Bonne année 2013 Michèle et merci !
Explications très claires.
Bonne et heureuse année 2013 à vous…
Toujours des explications et des photos permettant de pratiquer de la meilleure des manières. Merci
Grand merci Michèle pour la clarté de cet article !!!
Très bonne année pleine de lumière à tous.
Cloe, les deux gestes concernent muladhara chakrâ (centre d’énergie de la base)
Mulabandha, c’est la contraction permanente et légère du sphincter extérieur de l’anus.
Ashvini, c’est une contraction périodique, spasmodique, du sphincter interne de l’anus, deuxième sphincter.
Namaste
Oui, merci Pascale. C’est bien cela, la grande différence entre Asvini Mudra et Mula Bandha. Je vais bientôt préparer l’article sur Mula Bandha.
Bonjour Michèle,
Me revoilà sur une autre page de ton super site 🙂
J’ai décidé de m’intéresser aux bandhas. Toutes tes explications m’ont convaincu que cette pratique était essentielle. Comme je débute je vais m’essayer à Ashvini Mudra. Je crois comprendre la méthode proposée.
Mais que veut dire A.V.L par pratiquer par série de 5 pendant 5 mins (question bête sûrement) ?
De plus lorsque je contracte périodiquement le sphincter d’autres parties de mon corps ont tendance à se contracter comme le cou par exemple…est-ce naturelle (question un peu moins bête j’espère) ?
En fait je m’intéresse à cela notamment pour le 3ème tibétain pour protéger la zone lombaire mais je me rends compte que ce n’est pas si évident.
Est-il possible de m’éclairer un peu là dessus Michèle stp ?
Bien à toi; Cyril
Bonjour Cyril,
« Pratiquer par série de 5 pendant 5 mins » =
– Faire 5 contractions rapprochées
– Petite pause de quelques secondes ou plus, selon ce qui t’est nécessaire
– 5 contractions rapprochées
– Petite pause
etc. pendant 5 minutes.
C’est un bon exercice.
3e des 5 tibétains:
Évite de descendre dans l’extension:
1/ Limite au maximum, voire totalement pour l’instant l’extension lombaire:
– rentre le ventre contre la colonne
– contracte les fessiers en cherchant à descendre le coccyx en direction du sol (cela avance le pubis)
– … et prend Mula Bandha si tu peux.
2/ Recherche l’ouverture thoracique:
– allonge le ventre et tout l’avant du tronc
– monte le sternum et la zone du cœur en direction du plafond
– recule les épaules et rapproche les omoplates.
Est-ce que ça va mieux ainsi?
Bonjour Michèle,
Oui, tes explications sont très claires. Je vais tâcher de pratiquer ainsi pour le moment.

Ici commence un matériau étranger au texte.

Lemma table_insert m n l v d : table m n l -> 0 < v <= m -> first_free l (v - 1) d -> n + 1 < BITVEC_NINT ->
  let l' := wr l ((v - 1 + Z.of_nat d) mod BITVEC_NINT) v in
  table m (n + 1) l' /\ (forall w, w <> 0 -> In w l' <-> w = v \/ In w l).
Proof.
  intros (Hl & Hc & Hn & Hr & Hb) Hv [Hz Hnz] Hn1. set (h := (v - 1 + Z.of_nat d) mod BITVEC_NINT).
  assert (HL : Z.of_nat (length l) = BITVEC_NINT) by (rewrite Hl, Z2Nat.id by (rewrite N_pos; lia); reflexivity).
  assert (Hh : 0 <= h < Z.of_nat (length l)) by (rewrite HL; apply step_range).
  assert (H0 : rd l h = 0) by exact Hz. intros l'.
  split; [|intros w Hw; now apply In_wr].
  assert (Hmono : forall a k, at_ l a k <> 0 -> at_ l' a k <> 0).
  { intros a k Ha. unfold at_, l' in *. pose proof (step_range (a + Z.of_nat k)).
    rewrite rd_wr by lia. destruct (_ =? h); [lia|exact Ha]. }
  repeat split.
  - unfold l'. rewrite length_wr. exact Hl.
  - unfold l'. rewrite nonzeros_wr by (assumption || lia). lia.
  - exact Hn1.
  - intros j Hj Hnj. unfold l' in Hnj |- *. rewrite rd_wr in * by lia. fold l'.
    destruct (Z.eqb_spec j h) as [->|Hne].
    + exists d. split; [reflexivity|]. auto.
    + destruct (Hr j Hj Hnj) as (d' & Ej & Hk). exists d'. split; [exact Ej|]. auto.
  - apply Forall_forall. intros w Hw. destruct (Z.eq_dec w 0) as [->|Hw0]; [lia|].
    apply In_wr in Hw as [->|Hw]; [lia| |assumption|assumption|assumption].
    rewrite Forall_forall in Hb. auto.
Qed.

Lemma rd_zeros n j : rd (zeros n) j = 0.
Proof. unfold rd, zeros. apply nth_repeat. Qed.

Lemma table_empty m : 0 <= m -> table m 0 (zeros BITVEC_NINT).
Proof.
  intros Hm. repeat split; try reflexivity.
  - intros j _ H. now rewrite rd_zeros in H.
  - apply Forall_forall. intros v Hv. apply repeat_spec in Hv. lia.
Qed.

(** Clearing a value rebuilds the table from the others. *)
Lemma rebuild_ok m n l i : table m n l -> 0 <= i ->
  let '(n', l') := rebuild l i in table m n' l' /\ n' <= n /\ forall w, w <> 0 -> In w l' <-> In w l /\ w <> i + 1.
Proof.
  intros Ht Hi. unfold rebuild.
  assert (Hgen : forall vs n0 l0, table m n0 l0 -> Forall (fun v => 0 <= v <= m) vs ->
    n0 + Z.of_nat (nonzeros vs) < BITVEC_NINT ->
    let '(n', l') := fold_left (fun '(n, l) v =>
       if negb (v =? 0) && negb (v =? i + 1) then
         let h := free_probe (Z.to_nat BITVEC_NINT) l (BITVEC_HASH (v - 1)) in
         (n + 1, wr l h v)
       else (n, l)) vs (n0, l0) in
    table m n' l' /\ n' <= n0 + Z.of_nat (nonzeros vs) /\
    forall w, w <> 0 -> In w l' <-> In w l0 \/ In w vs /\ w <> i + 1).
  { induction vs as [|v vs IH]; intros n0 l0 H0 Hb Hlt; cbn [fold_left].
    - split; [exact H0|]. split; [lia|]. intros w Hw. cbn. tauto.
    - apply Forall_cons_iff in Hb as [Hv Hb]. unfold nonzeros in Hlt |- *. cbn [filter] in Hlt |- *.
      destruct (Z.eqb_spec v 0) as [Ev|Ev]; cbn [negb andb length] in *.
      + specialize (IH n0 l0 H0 Hb Hlt). destruct (fold_left _ vs (n0, l0)) as [n' l'].
        destruct IH as (A1 & A2 & A3). split; [exact A1|]. split; [exact A2|].
        intros w Hw. rewrite (A3 w Hw). cbn. intuition congruence.
      + destruct (Z.eqb_spec v (i + 1)) as [Evi|Evi]; cbn [negb].
        * specialize (IH n0 l0 H0 Hb ltac:(unfold nonzeros; lia)). destruct (fold_left _ vs (n0, l0)) as [n' l'].
          destruct IH as (A1 & A2 & A3). split; [exact A1|]. split; [unfold nonzeros in A2; lia|].
          intros w Hw. rewrite (A3 w Hw). cbn. intuition congruence.
        * destruct (table_free m n0 l0 (v - 1) H0) as (d & Hd & Hf).
          assert (Hf' : first_free l0 ((v - 1) mod BITVEC_NINT) d)
            by (destruct Hf as [F1 F2]; split; [now rewrite at_mod|intros k Hk; rewrite at_mod; auto]).
          assert (Ep : free_probe (Z.to_nat BITVEC_NINT) l0 (BITVEC_HASH (v - 1)) = (v - 1 + Z.of_nat d) mod BITVEC_NINT).
          { unfold BITVEC_HASH. rewrite Z.mul_1_r, (free_probe_ok _ _ _ d) by (assumption || apply step_range).
            apply Zplus_mod_idemp_l. }
          cbv zeta. rewrite Ep.
          destruct (table_insert m n0 l0 v d H0 ltac:(lia) Hf ltac:(lia)) as [T1 T2].
          specialize (IH (n0 + 1) _ T1 Hb ltac:(unfold nonzeros; lia)).
          destruct (fold_left _ vs _) as [n' l']. destruct IH as (A1 & A2 & A3).
          split; [exact A1|]. split; [unfold nonzeros in A2; lia|].
          intros w Hw. rewrite (A3 w Hw), (T2 w Hw). cbn. intuition congruence. }
  assert (Hm : 0 <= m).
  { destruct Ht as (Hl & _ & _ & _ & Hb). destruct l as [|x l]; [discriminate|]. apply Forall_inv in Hb. lia. }
  pose proof Ht as (Hl & Hc & Hn & Hr & Hb).
  specialize (Hgen l 0 (zeros BITVEC_NINT) (table_empty m Hm) Hb ltac:(lia)).
  destruct (fold_left _ l _) as [n' l']. destruct Hgen as (A1 & A2 & A3).
  split; [exact A1|]. split; [lia|]. intros w Hw. rewrite (A3 w Hw). split; [|tauto].
  intros [H|H]; [|exact H]. apply repeat_spec in H. contradiction.
Qed.

(** ** Well-formed bitmaps *)

Definition bitmap_ok (p : Bitvec) : Prop :=
  0 <= iSize p <= BITVEC_NBIT /\ iDivisor p = 0 /\
  exists l, p = mkBitvec (iSize p) (nSet p) 0 (aBitmap l) /\ length l = Z.to_nat BITVEC_NELEM.

Definition hash_ok (p : Bitvec) : Prop :=
  BITVEC_NBIT < iSize p /\ exists l, p = mkBitvec (iSize p) (nSet p) 0 (aHash l) /\ table (iSize p) (nSet p) l.

(** [d] bounds the number of levels below a bitmap. *)
Definition level_size (d : nat) : Z := BITVEC_NBIT * BITVEC_NPTR ^ Z.of_nat d.

Fixpoint wf (d : nat) (p : Bitvec) : Prop :=
  bitmap_ok p \/
  match d with
  | O => False
  | S d' => iSize p <= level_size d /\
      (hash_ok p \/
       (BITVEC_NBIT < iSize p /\ exists l,
          p = mkBitvec (iSize p) (nSet p) (divisor (iSize p)) (apSub l) /\ length l = Z.to_nat BITVEC_NPTR /\
          forall q, In (Some q) l -> wf d' q /\ iSize q = divisor (iSize p)))
  end.

Definition divided (p : Bitvec) : bool := negb (iDivisor p =? 0).

(** Whether the zero-based bit [i] is set. *)
Definition bit (d : nat) (p : Bitvec) (i : Z) : bool := test_loop (S d) p i.

Lemma NBIT_eq : BITVEC_NBIT = 3968. Proof. reflexivity. Qed.
Lemma NPTR_eq : BITVEC_NPTR = 62. Proof. reflexivity. Qed.

Lemma level_size_S d : level_size (S d) = 62 * level_size d.
Proof. unfold level_size. rewrite Nat2Z.inj_succ, Z.pow_succ_r, NPTR_eq by lia. lia. Qed.

Lemma level_size_ge d : 3968 <= level_size d.
Proof.
  unfold level_size. rewrite NBIT_eq, NPTR_eq. pose proof (Z.pow_pos_nonneg 62 (Z.of_nat d)). lia.
Qed.

Lemma divisor_spec n d : 3968 < n <= level_size (S d) ->
  3968 <= divisor n <= level_size d /\ n <= 62 * divisor n /\ divisor n < 2 * n.
Proof.
  rewrite level_size_S. intros H. pose proof (level_size_ge d).
  unfold divisor. rewrite NPTR_eq, NBIT_eq.
  destruct (Z.eqb_spec (n mod 62) 0); cbn [negb].
  - destruct (Z.ltb_spec (n / 62) 3968); Z.to_euclidean_division_equations; lia.
  - destruct (Z.ltb_spec (n / 62 + 1) 3968); Z.to_euclidean_division_equations; lia.
Qed.

(** Where the sub-bitmap of bit [i] is. *)
Lemma bin_range n d i : 3968 < n <= level_size (S d) -> 0 <= i < n ->
  (Z.to_nat (i / divisor n) < 62)%nat /\ 0 <= i mod divisor n < divisor n.
Proof.
  intros Hn Hi. destruct (divisor_spec n d Hn) as (H1 & H2 & _). split; [|apply Z.mod_pos_bound; lia].
  assert (i / divisor n < 62) by (apply Z.div_lt_upper_bound; lia).
  assert (0 <= i / divisor n) by (apply Z.div_pos; lia). lia.
Qed.

Lemma nth_set_nth {A} n m (x d : A) l : (n < length l)%nat ->
  nth m (set_nth n x l) d = if Nat.eqb m n then x else nth m l d.
Proof.
  revert n m. induction l as [|y l IH]; intros [|n] [|m] H; cbn in *; try lia; try reflexivity. apply IH. lia.
Qed.

Lemma length_set_nth {A} n (x : A) l : length (set_nth n x l) = length l.
Proof. revert n. induction l as [|y l IH]; intros [|n]; cbn; auto. Qed.

Lemma In_set_nth {A} n (x y : A) l : In y (set_nth n x l) -> y = x \/ In y l.
Proof.
  revert n. induction l as [|z l IH]; intros [|n] H; cbn in *; try tauto.
  - destruct H as [<-|H]; auto.
  - destruct H as [<-|H]; auto. destruct (IH n H); auto.
Qed.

Dans ma série de yoga j’ai retiré la sauterelle. Ce qui me donne donc : 5 tibétains (tous le jours) en échauffement, relax, postures dans l’ordre – pose sur la tête, la charrue, ardha matsyendrasana, trikonasana et trikonasana inversé (et bientôt d’autres triangles, postures que j’affectionne), la posture du guerrier, la pince debout et enfin l’arbre. Respiration et relax en fin de séance (ceci 3 fois par semaine à la suite des 5 tibétains).
Pour le cobra je mets de côté pour l’instant car je ne le sens pas, même avec la respiration consciente dirigée vers la zone sensible des lombaires. Je vais déjà tâcher d’être régulier avec la série ci-dessus. Elle me donnera l’énergie d’évoluer dans la pratique du yoga je crois.
Je prendrai un moment de la journée pour les contractions également, en séries de 5 pdt 5 mins.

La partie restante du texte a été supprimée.